Materials and Methods
Eight children underwent late ORIF (>3 weeks) of a displaced LCF (>2.5 mm) of the humerus between 3 weeks and 5 weeks after injury.
Results
Clinically, results were excellent in 6 cases and good in 2 cases. There was no serious complication, including nonunion and avascular necrosis (AVN), though 2 cases had a slight fishtail deformity and mild carrying angle loss due to overgrowth of the lateral condyle fragment.
Conclusion
We believe that 3 weeks is too short to deny open reduction and anatomic reduction for fear of AVN of a late presented lateral condyle fracture of the humerus. The latest time for ORIF in late presented LCF in children is around 5 weeks, and surgical treatment may even be possible after greater delays.
An adequate treatment of fractures of the lateral condyle fracture (LCF) in children may be delayed due to a failure to recognize the fracture initially or subsequent displacement of unstable minimally displaced fragment during simple cast immobilization. Moreover, nonunion may develop and not be recognized by an orthopedist during the treatment of a minimally displaced LCF of the humerus, and sometimes nonunion is not discovered until deformity and pain have developed5-8). If displacement occurs, an operative procedure involving some type of firm fixation is indicated when seen early2,6-9). However, the management of these fractures when presented late is controversial3,4,9-13,17,18). Several studies have found that patients treated within 2 or 3 weeks by open reduction and internal fixation (ORIF) did well, but that open reduction at more than 3 weeks after fracture offered no benefit versus no treatment at all4,9,13) However,
Wattenbarger et al reported good results by open reduction in late presenting children with no avascular necrosis (AVN) of the capitellum (>3 weeks)15). However, most reports do not mention a maximum delay for ORIF in LCF. The main purpose of this study was to determine whether late ORIF after 3 weeks results in poor results, and the secondary purpose was to determine the latest time for ORIF without bone graft in LCF.
From August 1998 to July 2002, eight children, who had been referred, underwent late ORIF (>3 weeks; from 3 to 5 weeks after injury) for a displaced LCF (>2.5 mm) of the humerus. We reviewed all medical records. Three orthopedic surgeons (all with more than 7 years experience) measured displacement of the lateral condyle fragment at presentation, immediate after late ORIF, and at final follow ups. Displacements were measured from the metaphyseal lateral cortex of the distal humerus to the lateral cortex of the fragment on anterior posterior radiographs. Posterior cortices were used to measure the distance on lateral radiographs (Fig. 1). The greatest displacement measured was recorded as the amount of fragment displacement. Radiographs at follow up were analyzed for complications including AVN, overgrowth, nonunion, and deformity. One staff surgeon (S.K.S) performed the operations. The lateral approach was used, and the fracture sites were approached directly by minimally and carefully splitting the brachioradialis muscle under the control of an image intensifier to avoid stripping the extensor from the posterior aspect of the lateral condylar fragment. Fractures were reduced anatomically by open reduction and fixed with 2 smooth Kirshner's wires followed by long arm cast immobilization for 4 weeks (Fig. 2). The 2 smooth Kirshner's wires were removed at 4 or 5 weeks postoperatively and elbow active range of motion exercises were started. At final follow ups, ranges of motion and carrying angles were measured. Elbows were also examined for tenderness, lateral prominence or neurologic signs. Patients were asked to rate pain and activity, i.e., limitation of activity in any way at the elbow. Patients were rated using the scoring system described by Dhillon et al. (Table 1).

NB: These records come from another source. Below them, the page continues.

Section Counting.
Context (T : CType) (HT : T = U32 \/ T = U64).

Lemma clz_loop_correct fuel i c :
  0 < i < 2 ^ bits T -> 0 <= c -> c + (bits T - 1 - Z.log2 i) < 2 ^ bits T ->
  bits T - Z.log2 i <= Z.of_nat fuel ->
  clz_loop fuel T (2 ^ (bits T - 1)) i c = Ok (c + (bits T - 1 - Z.log2 i)).
Proof.
  pose proof (bits_pos T) as Hb.
  revert i c; induction fuel as [|fuel IH]; intros i c Hi Hc Hlt Hf.
  - assert (Z.log2 i < bits T) by (apply Z.log2_lt_pow2; lia). lia.
  - cbn [clz_loop]. rewrite land_pow2_eqb by lia.
    assert (Z.log2 i < bits T) as Hl by (apply Z.log2_lt_pow2; lia).
    destruct (decide (Z.log2 i = bits T - 1)) as [E|E].
    + rewrite <- E, Z.bit_log2 by lia. cbn. f_equal. lia.
    + rewrite Z.bits_above_log2 by lia. cbn [negb].
      assert (i < 2 ^ (bits T - 1)) by (apply Z.log2_lt_pow2; lia).
      assert (2 ^ bits T = 2 * 2 ^ (bits T - 1)) as H2
        by (rewrite <- Z.pow_succ_r by lia; f_equal; lia).
      assert (Z.shiftl i 1 = 2 * i) as Hsh by (rewrite Z.shiftl_mul_pow2; lia).
      assert (Z.log2 (2 * i) = Z.log2 i + 1) as Hlog by (rewrite Z.log2_double; lia).
      rewrite Hsh, !wrap_small by (unfold in_u; lia).
      rewrite IH by (rewrite ?Hlog; lia). rewrite Hlog. f_equal. lia.
Qed.

Lemma ctz_loop_correct fuel i c :
  0 < i < 2 ^ Z.of_nat fuel -> 0 <= c -> c + Z.of_nat fuel < 2 ^ bits T ->
  exists k, ctz_loop fuel T 1 i c = Ok (c + k) /\ 0 <= k /\ i mod 2 ^ k = 0 /\ Z.testbit i k = true.
Proof.
  revert i c; induction fuel as [|fuel IH]; intros i c Hi Hc Hlt; [cbn in Hi; lia|].
  cbn [ctz_loop]. rewrite land_one_eqb.
  destruct (Z.odd i) eqn:Ho; cbn [negb].
  - exists 0. rewrite Z.add_0_r, Z.mod_1_r, Z.bit0_odd. auto with lia.
  - rewrite Nat2Z.inj_succ, Z.pow_succ_r in Hi by lia.
    assert (Z.shiftr i 1 = i / 2) as Hsh by (rewrite Z.shiftr_div_pow2 by lia; done).
    assert (i = 2 * (i / 2)) as Hi2.
    { rewrite (Z.div_mod i 2) at 1 by lia. rewrite Zmod_odd, Ho. lia. }
    rewrite wrap_small by (unfold in_u; lia).
    destruct (IH (Z.shiftr i 1) (c + 1)) as (k & Hk & Hk0 & Hm & Hbit); [lia..|].
    exists (k + 1). rewrite Hk. split_and!; [f_equal; lia|lia| |].
    + rewrite Hi2 at 1. rewrite Z.pow_add_r, Z.mul_comm by lia. change (2 ^ 1) with 2.
      rewrite Z.mul_mod_distr_r by (try apply Z.pow_nonzero; lia).
      rewrite <- Hsh, Hm. done.
    + rewrite Z.shiftr_spec in Hbit by done. done.
Qed.

Lemma popcnt_loop_S fuel m i c :
  popcnt_loop (S fuel) T m i c =
  if i =? 0 then Ok c
  else popcnt_loop fuel T m (Z.shiftr i 1)
         (if Z.land i m =? 0 then c else wrap (bits T) (c + 1)).
Proof. done. Qed.

Lemma popcnt_loop_correct fuel i c :
  0 <= i < 2 ^ Z.of_nat fuel -> 0 <= c -> c + Z.of_nat fuel < 2 ^ bits T ->
  popcnt_loop (S fuel) T 1 i c = Ok (c + bit_count fuel i).
Proof.
  revert i c; induction fuel as [|fuel IH]; intros i c Hi Hc Hlt.
  - cbn in *. assert (i = 0) as -> by lia. cbn. f_equal. lia.
  - rewrite popcnt_loop_S. destruct (Z.eqb_spec i 0) as [->|].
    { rewrite bit_count_0. f_equal. lia. }
    rewrite land_one_eqb, bit_count_step.
    rewrite Nat2Z.inj_succ, Z.pow_succ_r in Hi by lia.
    assert (0 <= Z.shiftr i 1 < 2 ^ Z.of_nat fuel).
    { rewrite Z.shiftr_div_pow2 by lia. change (2 ^ 1) with 2.
      split; [apply Z.div_pos; lia|apply Z.div_lt_upper_bound; lia]. }
    destruct (Z.odd i); cbn [negb]; rewrite ?(wrap_small _ (c + 1)) by (unfold in_u; lia);
      rewrite IH by lia; f_equal; cbn; lia.
Qed.

End Counting.

Section CountOps.
Context (w64 : bool) (v : ValVariant) (Ht : wide_enough w64 v = true).
#[local] Abbreviation i := (uval w64 v).
#[local] Abbreviation T := (utype w64).

Lemma loop_fuel_u : loop_fuel T = S (Z.to_nat (width w64)).
Proof. unfold loop_fuel. by rewrite bits_u. Qed.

All eight children who were available for follow up for more than 2 years postoperatively achieved union. No child developed AVN of experienced nonunion. All cases were initially treated with a long arm cast. No regular follow up was performed during the first three weeks in 3 cases, and further displacement was missed due to a poor quality radiogram through casts in 5 cases. Average age at injury was 3.4 years (range 1.2-5.2), and the average time to ORIF was 24.8 days (range 21-35). Seven fractures were displaced by less than 2 mm by initial trauma, and one by 2.2 mm (average 1.5, range 1-2.2). However, on preoperative radiograms, all cases were displaced by more than 3 mm (average 3.3, range 3-4). All cases could be mobilized without disturbing the soft tissue of the distal fragment and were reduced anatomically to less than 1 mm. There were 2 cases with slight fishtail deformity (Fig. 3) and 2 cases mild loss of carrying angle due to overgrowth of lateral condyle fragment (Table 1). Two patients achieved a good result and 6 an excellent result according to the scoring system described by Dhillon et al (Table 1).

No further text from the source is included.